In a bid to reclaim myself, I moved abroad, hoping that a change of scenery could spark the fresh start I so desperately needed. But, as it turns out, you can’t outrun yourself. By 24, I hit rock bottom. That’s when it finally hit me: the healing I was searching for wouldn’t come from a new place or a new beginning. It had to come from within.


That was the year everything began to shift. I returned home and experienced my first spiritual awakening. It wasn’t a lightning bolt or a sudden transformation—it was a slow, steady unfolding. For the first time in years, I felt hope. A spark. A sense that I could rebuild myself, piece by piece, and maybe even step into something greater than I’d ever imagined.


But all those years of bottling up my emotions? My body hadn’t forgotten. Chronic pelvic pain, blocked hips, gut issues and weight gain—it was all screaming for me to feel, to finally face what I’d ignored for so long.


That’s when the path of the feminine found me. It was through embodiment—reconnecting with my body and learning to really listen to it—that I began to heal.


I let myself feel the emotions I’d buried for years, and slowly, my body began to release the pain it had carried for so long. The symptoms eased. My voice came back—not just physically but emotionally. I started singing again, releasing the fear that had held me hostage for so long. I felt alive again—no longer stuck in survival mode.


And in the process of healing, something unexpected happened: I rediscovered my creativity. Music, dance, poetry—the things that once felt like home to me—they returned, bringing pieces of myself with them.


Healing didn’t just restore me; it reintroduced me to who I was always meant to be.

My approach


My work is deeply rooted in my own journey of healing and transformation. I now support women in reconnecting with themselves through body-based healing, using trauma-informed coaching, somatic practices, spiritual and mindset tools.


At the heart of my approach is the belief that your body holds wisdom—your innate inner guidance that can guide you toward release, healing, and freedom.
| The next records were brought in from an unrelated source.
(* ===== verification/Svc.v ===== *)
(** The network step of a StackResource
    (internal/controller/stackresource/svc_reconciler.go): its Service, its two
    Ingresses, and the public addresses it may hand out. *)
From S2P Require Import Prelude Text Kube Apimachinery Api Verdicts Pass KubeWorkloads Storage.
From S2P Require Import Samples.
From S2P Require Import PodSpecs IngressTls Tls.

(** * Services *)

(** [equality.Semantic.DeepDerivative] on Service specs: what the first sets, the
    second has. *)
Class DeepDerivative := service_derivative : ServiceSpec → ServiceSpec → bool.

Definition clearNodePorts (s : ServiceSpec) : ServiceSpec :=
  s <| svs_ports ::= fmap (λ p, mkServicePort (svp_name p) (svp_port p) (svp_target_port p) 0) |>.
(** [AreServicesEqual] (internal/controller/util.go). *)
Definition AreServicesEqual `{DeepDerivative} (a b : Service) : bool :=
  service_derivative (clearNodePorts (svc_spec a)) (clearNodePorts (svc_spec b)).

Definition ResourceSVCName (r : StackResource) : string := sr_name r.

Definition buildServicePorts (r : StackResource) : list ServicePort :=
  (λ p, mkServicePort (port_name p) (port_number p) (FromString (port_name p)) 0)
    <$> ports (sr_spec r).

Definition isHeadlessService (r : StackResource) (ps : list ServicePort) : bool :=
  bool_decide (workload_type (sr_spec r) = WorkloadTypeStatefulService) ||
  bool_decide (length ps = 0).

Definition buildDesiredService (r : StackResource) : Service :=
  let ps := buildServicePorts r in
  let headless := isHeadlessService r ps in
  mkService
    ((object_meta (ResourceSVCName r) (sr_namespace r)) <| om_labels := IdentityLabels r |>)
    (mkServiceSpec (GetWorkloadLabelForResource r) ps
       (if headless then "None" else "") (if headless then "" else "ClusterIP")).

(** * Routes *)

Record exposedPortRoutes := mkExposedPortRoutes {
  allFQDNs : gmap Z string;
  certManagerIngressFQDNs : gmap Z string;
  certManagerHosts : list string;
  referencedTLSSecretRef : string;
  referencedTLSFQDNs : gmap Z string;
  referencedTLSHosts : list string;
}.
#[export] Instance eta_routes : Eta exposedPortRoutes := λ r,
  mkExposedPortRoutes (allFQDNs r) (certManagerIngressFQDNs r) (certManagerHosts r)
    (referencedTLSSecretRef r) (referencedTLSFQDNs r) (referencedTLSHosts r).
Definition no_routes : exposedPortRoutes := mkExposedPortRoutes ∅ ∅ [] "" ∅ [].

Section routes.
Context {GT : GoText} {DV : DnsValidation}.

(** The referenced Secret of a port, if it names a valid one. *)
Definition portReferencedTLSSecretRef (p : Port) : option string :=
  if negb (port_tls p) then None
  else if negb (is_dns1123_subdomain (port_tls_secret_ref p)) then None
  else Some (port_tls_secret_ref p).
(* ===== verification/NetworkOutcome.v ===== *)
(** What the network step guarantees: its two TLS paths, followed through a run, and
    the addresses it then publishes. *)
From S2P Require Import Prelude Text Kube Apimachinery Api Verdicts Pass KubeWorkloads Storage.
From S2P Require Import Samples PodSpecs IngressTls Tls Svc.

(** * What the step leaves alone *)

Section frames.
Context {GT : GoText} {DV : DnsValidation} {MO : MapOrder} {DD : DeepDerivative}.
Context {OA : OwnerApi} {CA : ConditionsApi} {CL : ConditionsLaws} {W : Type} {CK : Clock W}.
Context {KSvc : Kind W Service} {KIng : Kind W Ingress} {KC : Kind W Certificate}.
Context {KIss : Kind W ClusterIssuer} {KM : Kind W Middleware} {KSec : Kind W Secret}.
Context {US : CreateOrUpdate W Secret}.

Lemma reportWaiting_keeps ds s : Preserves (W:=W) (keeps ds) (reportWaiting s).
Proof. unfold reportWaiting, reportNotReady. solve_preserves. Qed.
Lemma certManager_keeps ds svc routes : Preserves (W:=W) (keeps ds) (reconcileCertManagerIngress svc routes).
Proof. unfold reconcileCertManagerIngress, updateCertManagerTLSStatus. cbv zeta. solve_preserves. Qed.
Lemma referencedTLS_keeps ds ns svc routes :
  Preserves (W:=W) (keeps ds) (reconcileReferencedTLSIngress ns svc routes).
Proof.
  unfold reconcileReferencedTLSIngress, reconcileReferencedTLSSecret, updateReferencedTLSSecretStatus.
  cbv zeta. solve_preserves.
Qed.
#[local] Hint Resolve reportWaiting_keeps certManager_keeps referencedTLS_keeps : preserves.

Lemma setTLSConfigured_keeps ds cert refs :
  StackResourceTLSConfigured ∈ ds → Preserves (W:=W) (keeps ds) (setTLSConfigured cert refs).
Proof.
  intros Hd. unfold setTLSConfigured. destruct (tlsCondition cert refs) as [[status s]|]; [|solve_preserves].
  do 2 preserves_step. split_and!; [done..|]. intros t Ht. cbn. unfold sr_conditions. cbn.
  unfold SetTLSCondition. rewrite view_set_new, decide_False; [done|]. intros ->. exact (Ht (list_elem_of_fmap_2 domain_name _ _ Hd)).
Qed.
Lemma cleanup_keeps ds :
  StackResourceTLSConfigured ∈ ds → StackResourceIngressReady ∈ ds → Preserves (W:=W) (keeps ds) cleanupIngress.
Proof.
  intros Ht Hi. unfold cleanupIngress. cbv zeta. repeat (apply Preserves_bind; [exact _|solve_preserves|intros ?]).
  apply Preserves_modifies. intros p. split_and!; [done..|]. intros t Hn. cbn. unfold sr_conditions, view. cbn.
  rewrite !find_remove_status_condition_ne; [done|..]; intros E; subst t; apply Hn;
    first [exact (list_elem_of_fmap_2 domain_name _ _ Ht)|exact (list_elem_of_fmap_2 domain_name _ _ Hi)].
Qed.
#[local] Hint Resolve setTLSConfigured_keeps cleanup_keeps : preserves.

End frames.
#[export] Hint Resolve reportWaiting_keeps certManager_keeps referencedTLS_keeps : preserves.
#[export] Hint Resolve setTLSConfigured_keeps cleanup_keeps : preserves.

Section step_properties.
Context {GT : GoText} {DV : DnsValidation} {MO : MapOrder} {ML : MapOrderLaws} {DD : DeepDerivative}.
Context {OA : OwnerApi} {CA : ConditionsApi} {CL : ConditionsLaws} {W : Type} {CK : Clock W}.
Context {KSvc : Kind W Service} {KIng : Kind W Ingress} {KC : Kind W Certificate}.
Context {KIss : Kind W ClusterIssuer} {KM : Kind W Middleware} {KSec : Kind W Secret}.
Context {US : CreateOrUpdate W Secret} (platformTLSNamespace : string).

(** * What the step reports *)

Lemma earliestRetry_spec a b :
  tls_state_ok a → tls_state_ok b →
  let d := earliestRetry [a; b] in
  (0 ≤ d)%Z ∧ ((0 < d)%Z ↔ Stage a = tlsStageWaiting ∨ Stage b = tlsStageWaiting) ∧
  ∀ s, s = a ∨ s = b → Stage s = tlsStageWaiting → (d ≤ RetryAfter s)%Z.
Proof.
  intros (Ha & Ha0 & _) (Hb & Hb0 & _) d.
  assert (d = if (0 <? RetryAfter a)%Z
              then if (0 <? RetryAfter b)%Z then Z.min (RetryAfter a) (RetryAfter b) else RetryAfter a
              else if (0 <? RetryAfter b)%Z then RetryAfter b else 0%Z) as ->.
  { unfold d, earliestRetry. cbn [foldl].
    destruct (Z.ltb_spec 0 (RetryAfter a)), (Z.ltb_spec 0 (RetryAfter b)); cbn [andb orb Z.eqb]; try done.
    destruct (Z.eqb_spec (RetryAfter a) 0); [lia|].
    destruct (Z.ltb_spec (RetryAfter b) (RetryAfter a)); cbn [orb]; lia. }
  split_and!.
  - destruct (Z.ltb_spec 0 (RetryAfter a)), (Z.ltb_spec 0 (RetryAfter b)); lia.
  - rewrite Ha, Hb. destruct (Z.ltb_spec 0 (RetryAfter a)), (Z.ltb_spec 0 (RetryAfter b)); lia.
  - intros s [->| ->] Hs; [apply Ha in Hs|apply Hb in Hs];
      destruct (Z.ltb_spec 0 (RetryAfter a)), (Z.ltb_spec 0 (RetryAfter b)); lia.
Qed.

(** What [publish] and the step leave behind for the state [st]. *)
Definition published (st : ingressState) (res : SubReconcilerResult) (p' : Pass W) : Prop :=
  halts res = false ∧ holds StackResourceIngressReady p' ∧
  external_address (sr_status (resource p')) =
    buildExternalAddresses (resource p') (publicFQDNs st) (Stage (certManagerTLS st))
      (Stage (referencedTLS st)) ∧
  (Stage (certManagerTLS st) = tlsStageWaiting ∨ Stage (referencedTLS st) = tlsStageWaiting →
     is_Some (NotReady (verdicts p')) ∧
     ∃ d, res = ResultDeferredRequeue d ∧ (0 < d)%Z ∧
       ∀ s, s = certManagerTLS st ∨ s = referencedTLS st → Stage s = tlsStageWaiting →
         (d ≤ RetryAfter s)%Z).

Lemma notReady_is_some reason msg v : is_Some (NotReady (ReportNotReady reason msg v)).
Proof. unfold ReportNotReady. by destruct (NotReady v) eqn:E; cbn; rewrite ?E. Qed.
Lemma notReady_kept reason msg v : is_Some (NotReady v) → is_Some (NotReady (ReportNotReady reason msg v)).
Proof. intros _. apply notReady_is_some. Qed.

Lemma publish_spec st p :
  tls_state_ok (certManagerTLS st) → tls_state_ok (referencedTLS st) →
  post (publish (W:=W) st) (published st) p.
Proof.
  intros Ha Hb. pose proof (earliestRetry_spec _ _ Ha Hb) as (Hd & Hpos & Hle).
  unfold publish. do 4 vcg_step. apply post_bind, post_setCondition. intros t w.
  set (p1 := mkPass _ _ _).
  apply post_bind. eapply (post_mono _ (λ _ p2, resource p2 = resource p1 ∧
    (Stage (certManagerTLS st) = tlsStageWaiting → is_Some (NotReady (verdicts p2))))).
  { unfold reportWaiting. case_decide as E; [unfold reportNotReady|]; vcg; (split; [done|]);
      [intros _; apply notReady_is_some|done]. }
  intros _ p2 [E2 H2]. apply post_bind. eapply (post_mono _ (λ _ p3, resource p3 = resource p1 ∧
    (Stage (certManagerTLS st) = tlsStageWaiting ∨ Stage (referencedTLS st) = tlsStageWaiting →
     is_Some (NotReady (verdicts p3))))).
  { unfold reportWaiting. case_decide as E; [unfold reportNotReady|]; vcg; (split; [done|]).
    - intros _; apply notReady_is_some.
    - intros [Hw|Hw]; [by apply H2|done]. }
  intros _ p3 [E3 H3]. cbv zeta.
  assert (holds StackResourceIngressReady p3 ∧ external_address (sr_status (resource p3)) =
    buildExternalAddresses (resource p3) (publicFQDNs st) (Stage (certManagerTLS st))
      (Stage (referencedTLS st))) as [Hh Hx].
  { unfold holds. rewrite E3. split; [|reflexivity].
    do 2 eexists. unfold p1. cbn. unfold sr_conditions. cbn. by rewrite view_set_new, decide_True. }
  destruct (Z.ltb_spec 0 (earliestRetry [certManagerTLS st; referencedTLS st])) as [Hp|Hp];
    apply post_ret; (split_and!; [done|done|done|]); intros Hw.
  - split; [by apply H3|]. eexists. split_and!; [done..|]. exact Hle.
  - apply Hpos in Hw. lia.
Qed.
Together, we create a safe, nurturing space where you can feel supported in processing heavy and repressed emotions and reclaiming all parts of yourself. This isn’t about fixing you—it’s about helping you meet your wounds with compassion, to unlearn the patterns that keep you from who you really are, so that you can rediscover your truth, your desires, and your confidence. In this space of self-discovery, you can explore what it means to feel fully alive, fully seen, and fully you.